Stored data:
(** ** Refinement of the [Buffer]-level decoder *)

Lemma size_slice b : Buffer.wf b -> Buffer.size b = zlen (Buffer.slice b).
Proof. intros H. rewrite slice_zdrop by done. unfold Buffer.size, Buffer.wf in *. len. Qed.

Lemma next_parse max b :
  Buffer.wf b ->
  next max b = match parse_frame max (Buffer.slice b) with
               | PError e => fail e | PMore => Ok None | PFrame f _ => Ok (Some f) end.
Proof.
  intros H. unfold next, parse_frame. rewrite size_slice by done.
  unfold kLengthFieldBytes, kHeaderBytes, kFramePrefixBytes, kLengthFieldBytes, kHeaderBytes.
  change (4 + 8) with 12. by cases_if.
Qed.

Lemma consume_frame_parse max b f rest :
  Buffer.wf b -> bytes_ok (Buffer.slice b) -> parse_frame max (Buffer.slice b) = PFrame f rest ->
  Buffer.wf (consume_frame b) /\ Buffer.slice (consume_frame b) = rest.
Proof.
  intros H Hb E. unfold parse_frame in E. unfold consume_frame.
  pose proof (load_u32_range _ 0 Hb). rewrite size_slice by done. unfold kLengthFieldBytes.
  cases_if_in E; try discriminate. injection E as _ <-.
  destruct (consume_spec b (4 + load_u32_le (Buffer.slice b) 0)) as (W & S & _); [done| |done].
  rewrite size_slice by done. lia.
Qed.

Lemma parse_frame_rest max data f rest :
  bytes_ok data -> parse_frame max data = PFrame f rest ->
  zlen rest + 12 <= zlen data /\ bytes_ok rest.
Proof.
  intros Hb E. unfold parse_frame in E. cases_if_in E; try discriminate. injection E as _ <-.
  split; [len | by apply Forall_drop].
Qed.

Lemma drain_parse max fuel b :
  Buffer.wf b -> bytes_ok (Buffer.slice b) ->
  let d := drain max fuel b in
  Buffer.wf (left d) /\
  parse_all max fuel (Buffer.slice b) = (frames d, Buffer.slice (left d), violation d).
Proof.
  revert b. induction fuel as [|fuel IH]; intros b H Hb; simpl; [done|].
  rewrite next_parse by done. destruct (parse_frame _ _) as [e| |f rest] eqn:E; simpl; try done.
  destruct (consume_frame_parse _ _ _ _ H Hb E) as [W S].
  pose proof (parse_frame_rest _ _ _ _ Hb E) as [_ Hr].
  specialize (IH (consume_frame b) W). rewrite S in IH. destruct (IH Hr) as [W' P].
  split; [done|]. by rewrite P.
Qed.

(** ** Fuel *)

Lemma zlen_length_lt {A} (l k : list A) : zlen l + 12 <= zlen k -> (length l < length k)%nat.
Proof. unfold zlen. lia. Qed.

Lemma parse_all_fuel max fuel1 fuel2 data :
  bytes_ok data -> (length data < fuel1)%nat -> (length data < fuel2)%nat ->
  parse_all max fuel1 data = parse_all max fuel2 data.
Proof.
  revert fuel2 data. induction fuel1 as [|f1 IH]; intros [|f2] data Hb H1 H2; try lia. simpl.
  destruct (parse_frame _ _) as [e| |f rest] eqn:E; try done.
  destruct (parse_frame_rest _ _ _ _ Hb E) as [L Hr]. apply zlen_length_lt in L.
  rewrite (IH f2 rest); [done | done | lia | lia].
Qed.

§ **Work to complete**
Look through the entries and find each line that has the string "split". Copy those lines.

§ **Written answer**
  split; [len | by apply Forall_drop].
  split; [done|]. by rewrite P.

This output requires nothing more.